Lemma blank_comment_is_not_sent_witness :
  draft (Num 1) blankDraft = Some "   "
  ∧ isBlank "   "
  ∧ handleCommentSubmit (Num 1) blankDraft = Ret blankDraft.
Proof.
  assert (H1 : draft (Num 1) blankDraft = Some "   ") by (vm_compute; reflexivity).
  assert (H2 : isBlank "   ") by reflexivity.
  split; [exact H1|]. split; [exact H2|].
  apply (blank_comment_is_not_sent blankDraft (Num 1) "   " H1 H2).
Defined.

Lemma untagged_post_matches_no_tag_witness :
  tags untaggedPost = None
  ∧ untaggedPost ∉ applyFilters "Music" "" (untaggedPost :: scenarioPosts).
Proof.
  split; [reflexivity|].
  apply (untagged_post_matches_no_tag (untaggedPost :: scenarioPosts) untaggedPost
           (or_introl eq_refl)).
  discriminate.
Defined.

(** ** Checks on concrete values *)

Example trim_ex : trim "  Music " = "Music" ∧ trim " 	 " = "" ∧ trim "a b" = "a b".
Proof. repeat split; reflexivity. Qed.

Example split_ex :
  split "," "Art, Music" = ["Art"; " Music"] ∧ split "," "" = [""] ∧
  split "," "a," = ["a"; ""].
Proof. repeat split; reflexivity. Qed.

Example includes_ex :
  includes "hello world" "lo w" = true ∧ includes "abc" "" = true ∧
  includes "abc" "bd" = false ∧ toLowerCase "HeLLo-1" = "hello-1".
Proof. repeat split; reflexivity. Qed.

Example js_String_ex : js_String (Num 5) = js_String (Str "5").
Proof. reflexivity. Qed.

(** The specification's scenario: selecting "Music" keeps the first post. *)
Example scenario_Music : applyFilters "Music" "" scenarioPosts = [artPost].
Proof. by vm_compute. Qed.

(** The search text is trimmed and lower-cased before it is looked for. *)
Example scenario_search : applyFilters "All" "  INK " scenarioPosts = [artPost].
Proof. by vm_compute. Qed.

Example scenario_reacted :
  hasUserReacted (Some bob) artPost "LIKE" = Some true
  ∧ hasUserReacted (Some bob) artPost "LOVE" = Some false
  ∧ hasUserReacted (Some bob) cookingPost "LIKE" = None
  ∧ getReactionCount artPost "LIKE" = 1%nat.
Proof. by vm_compute. Qed.

(** Deleting a comment of a post that carries no comment list raises a
    [TypeError] inside the [try]; the state keeps its posts. *)
Example scenario_delete :
  posts (exec servingRemote (handleCommentDelete (Num 1) (Num 10) (loaded alice)))
  = [set_comments (Some []) artPost; cookingPost]
  ∧ posts (exec servingRemote (handleCommentDelete (Num 2) (Num 10) (loaded alice)))
    = scenarioPosts.
Proof. by vm_compute. Qed.

(** * Further properties of the page *)

(** ** The tag menu *)

Lemma setAddAll_elem (set l : list string) (x : string) :
  x ∈ setAddAll set l ↔ x ∈ set ∨ x ∈ l.
Proof.
  revert set. induction l as [|y l IH]; intros set; simpl.
  - rewrite elem_of_nil. tauto.
  - rewrite IH, elem_of_cons. case_bool_decide as Hy.
    + split; [tauto|]. intros [H | [-> | H]]; auto.
    + rewrite elem_of_app, list_elem_of_singleton. tauto.
Qed.

Lemma setAddAll_NoDup (set l : list string) :
  NoDup set → NoDup (setAddAll set l).
Proof.
  revert set. induction l as [|y l IH]; intros set Hset; simpl; [done|].
  apply IH. case_bool_decide as Hy; [done|].
  apply NoDup_app. split; [done|]. split.
  - intros x Hx ->%list_elem_of_singleton. contradiction.
  - apply NoDup_singleton.
Qed.

Lemma hasSelectedTag_postTags (T : string) (post : Post) :
  hasSelectedTag T post = true ↔ T ∈ postTags post.
Proof.
  unfold hasSelectedTag, postTags. destruct (tags post) as [s|].
  - destruct (truthy s); simpl.
    + apply bool_decide_eq_true.
    + rewrite elem_of_nil. split; [done | tauto].
  - rewrite elem_of_nil. split; [done | tauto].
Qed.

Lemma elem_of_allTags (ps : list Post) (t : string) :
  t ∈ flat_map postTags ps ↔ ∃ post, post ∈ ps ∧ hasSelectedTag t post = true.
Proof.
  rewrite list_elem_of_In, List.in_flat_map. split.
  - intros [post [H1 H2]]. exists post.
    by rewrite list_elem_of_In, hasSelectedTag_postTags, list_elem_of_In.
  - intros [post [H1 H2]]. exists post.
    by rewrite <- !list_elem_of_In, <- hasSelectedTag_postTags.
Qed.

(** The tag menu is "All" followed by the tags of the posts, each once:
    a tag is listed after "All" exactly when the tag test of the filter
    accepts some post for it. *)
Theorem getUniqueTags_lists_each_tag_once (ps : list Post) :
  ∃ rest : list string,
    getUniqueTags ps = "All" :: rest
    ∧ NoDup rest
    ∧ ∀ t, t ∈ rest ↔ ∃ post, post ∈ ps ∧ hasSelectedTag t post = true.
Proof.
  exists (setAddAll [] (flat_map postTags ps)). split; [done|]. split.
  - apply setAddAll_NoDup, NoDup_nil_2.
  - intros t. rewrite setAddAll_elem, elem_of_nil, elem_of_allTags. tauto.
Qed.

Lemma filter_nonempty {A : Type} (f : A → bool) (l : list A) :
  List.filter f l ≠ [] ↔ ∃ x, x ∈ l ∧ f x = true.
Proof.
  split.
  - destruct (List.filter f l) as [|x r] eqn:E; [done|]. intros _.
    exists x. rewrite list_elem_of_In, <- List.filter_In, E. by left.
  - intros [x [H1 H2]] E.
    assert (Hin : List.In x (List.filter f l)).
    { apply List.filter_In. by rewrite <- list_elem_of_In. }
    by rewrite E in Hin.
Qed.

(** A tag other than "All" is in the menu exactly when selecting it
    leaves at least one post: the menu offers no tag that empties the
    list, and misses no tag that would show a post. *)
Theorem menu_tag_iff_some_post_is_shown (ps : list Post) (T : string) :
  T ≠ "All" →
  T ∈ getUniqueTags ps ↔ tagFilter T ps ≠ [].
Proof.
  intros HT. unfold getUniqueTags, tagFilter. cbv zeta.
  rewrite (bool_decide_eq_true_2 _ HT), filter_nonempty.
  rewrite elem_of_cons, setAddAll_elem, elem_of_nil, elem_of_allTags.
  split; [intros [? | [[] | H]]; done | auto].
Qed.

Lemma menu_tag_iff_some_post_is_shown_witness :
  "Music" ≠ "All"
  ∧ ("Music" ∈ getUniqueTags scenarioPosts ↔ tagFilter "Music" scenarioPosts ≠ []).
Proof.
  assert (H : "Music" ≠ "All") by discriminate.
  split; [exact H|].
  apply (menu_tag_iff_some_post_is_shown scenarioPosts "Music" H).
Defined.

(** ** The filter, algebraically *)

Lemma applyFilters_as_filter (T Q : string) (P : list Post) :
  applyFilters T Q P = List.filter (passesFilters T Q) P.
Proof.
  unfold applyFilters, tagFilter, searchFilter, passesFilters. cbv zeta.
  destruct (bool_decide (T ≠ "All")), (truthy (trim Q)); simpl.
  - apply filter_twice.
  - apply List.filter_ext. intros p. by rewrite andb_true_r.
  - done.
  - induction P as [|p P IH]; simpl; [done | by rewrite <- IH].
Qed.

Lemma filter_sublist {A : Type} (f : A → bool) (l : list A) :
  sublist (List.filter f l) l.
Proof.
  induction l as [|x l IH]; simpl; [constructor|].
  destruct (f x); by constructor.
Qed.

(** Whatever the tag and the search text, the output of the filter is a
    sub-sequence of the posts: no post is invented or repeated, the order
    is kept, and the output is no longer than the feed. *)
Theorem filter_output_is_a_subsequence (T Q : string) (P : list Post) :
  sublist (applyFilters T Q P) P
  ∧ (length (applyFilters T Q P) ≤ length P)%nat.
Proof.
  assert (H : sublist (applyFilters T Q P) P).
  { rewrite applyFilters_as_filter. apply filter_sublist. }
  split; [exact H | by apply sublist_length].
Qed.

(** Filtering an output again with the same tag and search text changes
    nothing. *)
Theorem filter_is_idempotent (T Q : string) (P : list Post) :
  applyFilters T Q (applyFilters T Q P) = applyFilters T Q P.
Proof.
  rewrite !applyFilters_as_filter, filter_twice.
  apply List.filter_ext. intros p. by destruct (passesFilters T Q p).
Qed.

(** The tag test and the search test can be applied in either order. *)
Theorem filter_stages_commute (T Q : string) (P : list Post) :
  tagFilter T (searchFilter Q P) = searchFilter Q (tagFilter T P).
Proof.
  unfold tagFilter, searchFilter. cbv zeta.
  destruct (bool_decide (T ≠ "All")), (truthy (trim Q)); try done.
  rewrite !filter_twice. apply List.filter_ext. intros p. apply andb_comm.
Qed.

Lemma toLowerCase_empty (s : string) : toLowerCase s = "" ↔ s = "".
Proof. by destruct s. Qed.

(** The search does not see the case of the search text nor the white
    space around it: two texts that agree once trimmed and lower-cased give
    the same output. *)
Theorem search_ignores_case_and_outer_space (T Q1 Q2 : string) (P : list Post) :
  toLowerCase (trim Q1) = toLowerCase (trim Q2) →
  applyFilters T Q1 P = applyFilters T Q2 P.
Proof.
  intros H. unfold applyFilters, searchFilter. cbv zeta.
  rewrite !trim_toLowerCase, H.
  assert (E : truthy (trim Q1) = truthy (trim Q2)).
  { destruct (trim Q1), (trim Q2); done. }
  by rewrite E.
Qed.

Lemma search_ignores_case_and_outer_space_witness :
  toLowerCase (trim "  INK ") = toLowerCase (trim "ink")
  ∧ applyFilters "All" "  INK " scenarioPosts = applyFilters "All" "ink" scenarioPosts.
Proof.
  assert (H : toLowerCase (trim "  INK ") = toLowerCase (trim "ink")) by reflexivity.
  split; [exact H|].
  apply (search_ignores_case_and_outer_space "All" "  INK " "ink" scenarioPosts H).
Defined.

(** ** Following an author *)

Lemma filter_map_commute {A : Type} (f : A → bool) (g : A → A) (l : list A) :
  (∀ x, f (g x) = f x) →
  List.filter f (map g l) = map g (List.filter f l).
Proof.
  intros Hfg. induction l as [|x l IH]; simpl; [done|].
  rewrite Hfg. destruct (f x); simpl; by rewrite IH.
Qed.

Lemma patchFollowers_lookup (postId : JsVal) (fs : option (list JsVal))
    (ps : list Post) (i : nat) :
  patchFollowers postId fs ps !! i
  = (fun p => if strictEq (post_id p) postId
              then set_post_user (Some (withFollowers fs (post_user p))) p
              else p) <$> ps !! i.
Proof.
  unfold patchFollowers. revert i.
  induction ps as [|q ps IH]; intros [|i]; simpl; auto.
Qed.

(** [patchFollowers] touches the follower list of the author of the
    posts with the given id and nothing else: the sequence keeps its
    length, every post keeps its id, texts, tags, comments and reactions,
    a post with another id is kept whole, and on a post with the id the
    author keeps id and name (an absent author becomes one with no id and
    no name) and gets the new followers. *)
Theorem patchFollowers_changes_followers_only
    (ps : list Post) (postId : JsVal) (fs : option (list JsVal)) (i : nat) (p : Post) :
  ps !! i = Some p →
  length (patchFollowers postId fs ps) = length ps
  ∧ ∃ p', patchFollowers postId fs ps !! i = Some p'
      ∧ p' = set_post_user (post_user p') p
      ∧ (post_id p ≠ postId → p' = p)
      ∧ (post_id p = postId →
         ∃ r, post_user p' = Some r
              ∧ ref_followers r = fs
              ∧ ref_id r = authorId p
              ∧ ref_username r = (post_user p ≫= ref_username)).
Proof.
  intros Hi. split; [unfold patchFollowers; apply length_map|].
  rewrite patchFollowers_lookup, Hi. simpl. unfold strictEq.
  case_bool_decide as Hid.
  - eexists. split; [done|]. split; [done|]. split; [done|]. intros _.
    eexists. split; [done|]. unfold authorId. by destruct (post_user p).
  - exists p. split; [done|]. split; [by destruct p|]. split; [done | done].
Qed.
+ + + + + + +
● What you should do
Look through the records and copy every line that has the word "blankDraft".

● Finished task
  draft (Num 1) blankDraft = Some "   "
  ∧ handleCommentSubmit (Num 1) blankDraft = Ret blankDraft.
  assert (H1 : draft (Num 1) blankDraft = Some "   ") by (vm_compute; reflexivity).
  apply (blank_comment_is_not_sent blankDraft (Num 1) "   " H1 H2).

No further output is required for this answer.